* **WHAT IS BEING ASKED**:
Look through the entries below and extract exactly the lines from the one containing "(forall k, k ∈ Held.keys (held_by p') <->" through the one containing "to 1024 that grows with the display's. *)", ends included.

■ ■ ■ ■ ■ ■ ■

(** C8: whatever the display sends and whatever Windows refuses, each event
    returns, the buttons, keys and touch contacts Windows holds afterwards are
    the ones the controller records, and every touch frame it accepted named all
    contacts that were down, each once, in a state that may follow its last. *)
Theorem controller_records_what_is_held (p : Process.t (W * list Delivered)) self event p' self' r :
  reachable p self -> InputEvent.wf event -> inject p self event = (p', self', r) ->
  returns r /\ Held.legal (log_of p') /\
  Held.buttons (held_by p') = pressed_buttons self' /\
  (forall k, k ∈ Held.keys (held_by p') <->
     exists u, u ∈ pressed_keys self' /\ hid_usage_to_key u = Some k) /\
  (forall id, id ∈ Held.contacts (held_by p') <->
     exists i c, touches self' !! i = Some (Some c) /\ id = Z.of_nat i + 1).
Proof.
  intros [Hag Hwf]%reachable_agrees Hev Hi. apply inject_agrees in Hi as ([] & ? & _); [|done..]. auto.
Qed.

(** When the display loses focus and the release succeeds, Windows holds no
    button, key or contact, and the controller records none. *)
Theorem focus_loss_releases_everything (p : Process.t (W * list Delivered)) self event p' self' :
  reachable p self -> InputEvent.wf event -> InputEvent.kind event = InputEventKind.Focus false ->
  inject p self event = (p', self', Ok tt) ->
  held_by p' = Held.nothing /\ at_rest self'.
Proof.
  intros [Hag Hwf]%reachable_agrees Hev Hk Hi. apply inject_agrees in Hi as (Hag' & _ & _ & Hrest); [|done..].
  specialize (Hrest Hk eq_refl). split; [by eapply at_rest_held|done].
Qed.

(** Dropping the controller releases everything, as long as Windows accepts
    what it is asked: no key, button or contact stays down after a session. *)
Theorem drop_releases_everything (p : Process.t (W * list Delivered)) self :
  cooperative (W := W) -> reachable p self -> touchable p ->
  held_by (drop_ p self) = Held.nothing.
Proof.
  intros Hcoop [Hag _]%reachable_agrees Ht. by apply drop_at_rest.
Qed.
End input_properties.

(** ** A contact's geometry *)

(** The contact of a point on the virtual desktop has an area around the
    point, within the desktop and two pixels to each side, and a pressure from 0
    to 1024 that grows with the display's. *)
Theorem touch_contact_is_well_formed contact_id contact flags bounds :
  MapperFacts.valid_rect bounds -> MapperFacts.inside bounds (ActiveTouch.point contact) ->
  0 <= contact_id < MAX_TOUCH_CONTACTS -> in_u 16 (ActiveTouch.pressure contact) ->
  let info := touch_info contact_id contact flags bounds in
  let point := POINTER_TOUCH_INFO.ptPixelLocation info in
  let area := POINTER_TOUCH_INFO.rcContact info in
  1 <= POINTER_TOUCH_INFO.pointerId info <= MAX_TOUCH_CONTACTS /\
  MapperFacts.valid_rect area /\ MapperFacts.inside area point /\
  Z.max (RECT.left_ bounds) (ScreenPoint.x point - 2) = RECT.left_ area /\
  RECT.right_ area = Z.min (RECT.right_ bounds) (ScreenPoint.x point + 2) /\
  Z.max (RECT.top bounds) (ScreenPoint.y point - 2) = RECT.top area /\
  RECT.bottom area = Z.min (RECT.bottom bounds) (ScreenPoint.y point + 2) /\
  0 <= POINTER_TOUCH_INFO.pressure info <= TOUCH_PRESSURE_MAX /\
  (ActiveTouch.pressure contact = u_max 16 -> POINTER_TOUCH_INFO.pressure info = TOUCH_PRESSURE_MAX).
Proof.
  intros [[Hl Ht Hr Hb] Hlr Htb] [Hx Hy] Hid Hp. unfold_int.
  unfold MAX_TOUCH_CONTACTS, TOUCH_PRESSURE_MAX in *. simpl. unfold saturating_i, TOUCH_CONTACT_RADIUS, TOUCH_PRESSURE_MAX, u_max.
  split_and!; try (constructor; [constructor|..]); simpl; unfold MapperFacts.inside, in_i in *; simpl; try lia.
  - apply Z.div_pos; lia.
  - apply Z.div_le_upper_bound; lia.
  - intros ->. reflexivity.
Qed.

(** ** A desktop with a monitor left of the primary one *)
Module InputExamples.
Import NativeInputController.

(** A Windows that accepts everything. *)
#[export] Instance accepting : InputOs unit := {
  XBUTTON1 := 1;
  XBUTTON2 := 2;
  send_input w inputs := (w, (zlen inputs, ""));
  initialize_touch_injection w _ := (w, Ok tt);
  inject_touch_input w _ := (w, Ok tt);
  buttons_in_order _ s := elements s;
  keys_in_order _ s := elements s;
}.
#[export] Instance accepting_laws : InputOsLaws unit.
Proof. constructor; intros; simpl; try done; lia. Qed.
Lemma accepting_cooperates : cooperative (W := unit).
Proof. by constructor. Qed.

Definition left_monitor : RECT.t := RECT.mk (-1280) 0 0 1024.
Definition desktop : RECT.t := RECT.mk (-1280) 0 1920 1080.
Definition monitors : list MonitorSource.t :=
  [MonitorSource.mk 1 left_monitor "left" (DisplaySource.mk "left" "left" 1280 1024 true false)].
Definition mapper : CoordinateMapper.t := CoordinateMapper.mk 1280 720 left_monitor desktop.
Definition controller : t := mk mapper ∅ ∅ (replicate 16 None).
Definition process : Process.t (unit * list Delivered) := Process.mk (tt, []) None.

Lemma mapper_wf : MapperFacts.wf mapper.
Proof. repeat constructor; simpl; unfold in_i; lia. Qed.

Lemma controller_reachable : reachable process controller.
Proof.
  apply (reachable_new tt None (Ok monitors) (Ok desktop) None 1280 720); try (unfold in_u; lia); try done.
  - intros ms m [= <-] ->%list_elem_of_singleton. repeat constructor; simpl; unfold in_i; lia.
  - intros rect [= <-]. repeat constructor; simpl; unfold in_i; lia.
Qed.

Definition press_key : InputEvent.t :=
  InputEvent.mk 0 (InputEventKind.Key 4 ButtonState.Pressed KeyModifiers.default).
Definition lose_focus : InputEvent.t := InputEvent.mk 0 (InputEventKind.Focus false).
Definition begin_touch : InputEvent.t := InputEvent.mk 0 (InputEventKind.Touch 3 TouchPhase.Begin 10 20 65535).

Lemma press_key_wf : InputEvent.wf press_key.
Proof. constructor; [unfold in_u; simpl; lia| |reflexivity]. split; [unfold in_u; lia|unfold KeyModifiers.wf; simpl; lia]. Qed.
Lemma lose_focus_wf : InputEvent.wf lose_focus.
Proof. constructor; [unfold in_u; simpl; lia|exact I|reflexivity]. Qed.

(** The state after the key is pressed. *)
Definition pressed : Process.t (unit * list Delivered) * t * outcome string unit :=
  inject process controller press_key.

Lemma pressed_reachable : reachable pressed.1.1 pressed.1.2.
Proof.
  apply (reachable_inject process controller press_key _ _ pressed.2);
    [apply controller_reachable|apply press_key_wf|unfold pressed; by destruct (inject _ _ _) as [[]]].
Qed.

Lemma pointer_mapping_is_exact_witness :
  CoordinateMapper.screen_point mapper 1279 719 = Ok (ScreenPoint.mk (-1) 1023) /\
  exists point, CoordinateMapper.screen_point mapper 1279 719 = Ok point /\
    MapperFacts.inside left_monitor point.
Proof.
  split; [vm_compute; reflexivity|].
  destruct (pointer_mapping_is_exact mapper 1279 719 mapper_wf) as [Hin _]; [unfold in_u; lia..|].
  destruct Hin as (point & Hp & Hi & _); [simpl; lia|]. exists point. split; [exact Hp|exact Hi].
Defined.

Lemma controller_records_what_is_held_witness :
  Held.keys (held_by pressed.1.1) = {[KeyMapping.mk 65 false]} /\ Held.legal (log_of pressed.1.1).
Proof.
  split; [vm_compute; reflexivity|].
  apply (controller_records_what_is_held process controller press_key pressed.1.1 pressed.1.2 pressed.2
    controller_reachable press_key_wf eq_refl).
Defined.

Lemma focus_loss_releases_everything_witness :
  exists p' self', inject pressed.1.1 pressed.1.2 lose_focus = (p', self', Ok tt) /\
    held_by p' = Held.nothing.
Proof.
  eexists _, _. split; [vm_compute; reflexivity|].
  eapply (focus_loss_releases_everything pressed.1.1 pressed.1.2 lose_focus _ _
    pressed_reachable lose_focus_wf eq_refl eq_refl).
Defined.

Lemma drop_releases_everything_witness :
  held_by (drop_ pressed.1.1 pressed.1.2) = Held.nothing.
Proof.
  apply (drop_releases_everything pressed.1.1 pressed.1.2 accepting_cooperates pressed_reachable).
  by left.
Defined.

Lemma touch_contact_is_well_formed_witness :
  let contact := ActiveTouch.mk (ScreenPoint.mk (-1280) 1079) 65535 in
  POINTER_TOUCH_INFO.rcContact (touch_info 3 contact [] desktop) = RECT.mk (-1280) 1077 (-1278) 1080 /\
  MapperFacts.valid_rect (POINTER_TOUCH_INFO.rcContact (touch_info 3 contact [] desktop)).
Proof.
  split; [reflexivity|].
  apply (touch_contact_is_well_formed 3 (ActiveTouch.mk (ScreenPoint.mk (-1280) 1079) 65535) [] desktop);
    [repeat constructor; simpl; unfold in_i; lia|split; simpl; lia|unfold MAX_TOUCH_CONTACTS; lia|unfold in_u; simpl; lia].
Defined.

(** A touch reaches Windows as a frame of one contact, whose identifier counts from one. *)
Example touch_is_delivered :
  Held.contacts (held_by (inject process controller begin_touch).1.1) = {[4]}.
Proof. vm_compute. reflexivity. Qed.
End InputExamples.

■ ■ ■ ■ ■ ■ ■

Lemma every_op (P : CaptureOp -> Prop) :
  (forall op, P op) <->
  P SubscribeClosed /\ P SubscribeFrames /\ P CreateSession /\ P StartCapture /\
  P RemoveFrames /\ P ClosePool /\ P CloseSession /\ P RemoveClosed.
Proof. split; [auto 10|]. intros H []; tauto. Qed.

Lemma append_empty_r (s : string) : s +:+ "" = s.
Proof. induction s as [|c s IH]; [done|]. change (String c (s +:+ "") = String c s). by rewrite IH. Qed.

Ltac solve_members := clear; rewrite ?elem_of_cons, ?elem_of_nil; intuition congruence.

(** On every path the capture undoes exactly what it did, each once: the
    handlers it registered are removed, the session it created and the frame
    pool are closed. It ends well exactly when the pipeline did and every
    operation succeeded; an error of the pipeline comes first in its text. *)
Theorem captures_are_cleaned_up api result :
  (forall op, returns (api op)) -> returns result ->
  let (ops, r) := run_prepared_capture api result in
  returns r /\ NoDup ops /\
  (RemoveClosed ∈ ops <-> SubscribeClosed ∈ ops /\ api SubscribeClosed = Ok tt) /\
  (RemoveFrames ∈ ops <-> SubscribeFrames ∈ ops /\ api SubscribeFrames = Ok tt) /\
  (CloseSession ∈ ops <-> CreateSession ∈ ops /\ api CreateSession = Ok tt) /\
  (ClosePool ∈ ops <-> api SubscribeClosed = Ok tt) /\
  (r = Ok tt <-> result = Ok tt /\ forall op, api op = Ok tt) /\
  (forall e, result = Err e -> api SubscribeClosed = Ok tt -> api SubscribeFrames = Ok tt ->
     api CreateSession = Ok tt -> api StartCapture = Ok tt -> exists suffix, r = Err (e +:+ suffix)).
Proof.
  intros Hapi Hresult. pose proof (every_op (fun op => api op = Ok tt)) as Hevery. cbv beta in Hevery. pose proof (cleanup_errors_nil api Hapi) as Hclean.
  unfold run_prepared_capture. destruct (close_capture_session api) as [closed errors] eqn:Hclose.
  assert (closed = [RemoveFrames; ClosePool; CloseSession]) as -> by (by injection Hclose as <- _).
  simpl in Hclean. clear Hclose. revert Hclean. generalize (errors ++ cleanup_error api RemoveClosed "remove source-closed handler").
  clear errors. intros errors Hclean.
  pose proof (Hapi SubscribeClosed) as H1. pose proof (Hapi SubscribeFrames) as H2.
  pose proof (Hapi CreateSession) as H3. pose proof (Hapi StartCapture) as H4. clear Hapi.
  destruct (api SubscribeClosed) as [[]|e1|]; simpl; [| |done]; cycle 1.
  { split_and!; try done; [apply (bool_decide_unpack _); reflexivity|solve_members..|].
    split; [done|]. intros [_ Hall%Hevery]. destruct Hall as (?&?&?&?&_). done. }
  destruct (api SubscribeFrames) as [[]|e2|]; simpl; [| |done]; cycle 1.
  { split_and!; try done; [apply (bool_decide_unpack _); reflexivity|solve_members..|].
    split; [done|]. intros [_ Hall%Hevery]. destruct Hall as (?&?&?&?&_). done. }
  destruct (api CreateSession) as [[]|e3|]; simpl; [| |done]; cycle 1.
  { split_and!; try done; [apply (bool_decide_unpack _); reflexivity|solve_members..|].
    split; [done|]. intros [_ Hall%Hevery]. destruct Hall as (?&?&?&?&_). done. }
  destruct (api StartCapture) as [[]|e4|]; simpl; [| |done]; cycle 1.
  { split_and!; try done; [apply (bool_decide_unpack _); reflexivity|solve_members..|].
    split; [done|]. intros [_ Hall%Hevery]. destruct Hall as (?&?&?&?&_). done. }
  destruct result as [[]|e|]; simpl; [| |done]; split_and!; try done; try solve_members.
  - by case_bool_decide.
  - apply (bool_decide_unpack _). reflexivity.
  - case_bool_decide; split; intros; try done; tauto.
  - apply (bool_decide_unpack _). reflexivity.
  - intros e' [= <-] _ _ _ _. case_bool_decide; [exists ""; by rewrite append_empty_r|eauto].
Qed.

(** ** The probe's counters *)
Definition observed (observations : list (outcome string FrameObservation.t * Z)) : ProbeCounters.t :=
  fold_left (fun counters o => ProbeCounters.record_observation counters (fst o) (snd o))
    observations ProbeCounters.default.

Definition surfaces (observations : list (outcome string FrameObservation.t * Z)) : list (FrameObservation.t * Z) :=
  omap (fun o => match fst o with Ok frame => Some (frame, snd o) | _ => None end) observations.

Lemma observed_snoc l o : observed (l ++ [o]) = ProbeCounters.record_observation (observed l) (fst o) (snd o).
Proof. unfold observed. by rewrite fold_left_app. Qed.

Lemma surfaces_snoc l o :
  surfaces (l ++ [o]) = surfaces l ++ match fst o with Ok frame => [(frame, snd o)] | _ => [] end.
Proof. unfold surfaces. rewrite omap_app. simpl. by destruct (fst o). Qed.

■ ■ ■ ■ ■ ■ ■

* **TASK SOLUTION**:
  (forall k, k ∈ Held.keys (held_by p') <->
     exists u, u ∈ pressed_keys self' /\ hid_usage_to_key u = Some k) /\
  (forall id, id ∈ Held.contacts (held_by p') <->
     exists i c, touches self' !! i = Some (Some c) /\ id = Z.of_nat i + 1).
Proof.
  intros [Hag Hwf]%reachable_agrees Hev Hi. apply inject_agrees in Hi as ([] & ? & _); [|done..]. auto.
Qed.

(** When the display loses focus and the release succeeds, Windows holds no
    button, key or contact, and the controller records none. *)
Theorem focus_loss_releases_everything (p : Process.t (W * list Delivered)) self event p' self' :
  reachable p self -> InputEvent.wf event -> InputEvent.kind event = InputEventKind.Focus false ->
  inject p self event = (p', self', Ok tt) ->
  held_by p' = Held.nothing /\ at_rest self'.
Proof.
  intros [Hag Hwf]%reachable_agrees Hev Hk Hi. apply inject_agrees in Hi as (Hag' & _ & _ & Hrest); [|done..].
  specialize (Hrest Hk eq_refl). split; [by eapply at_rest_held|done].
Qed.

(** Dropping the controller releases everything, as long as Windows accepts
    what it is asked: no key, button or contact stays down after a session. *)
Theorem drop_releases_everything (p : Process.t (W * list Delivered)) self :
  cooperative (W := W) -> reachable p self -> touchable p ->
  held_by (drop_ p self) = Held.nothing.
Proof.
  intros Hcoop [Hag _]%reachable_agrees Ht. by apply drop_at_rest.
Qed.
End input_properties.

(** ** A contact's geometry *)

(** The contact of a point on the virtual desktop has an area around the
    point, within the desktop and two pixels to each side, and a pressure from 0
    to 1024 that grows with the display's. *)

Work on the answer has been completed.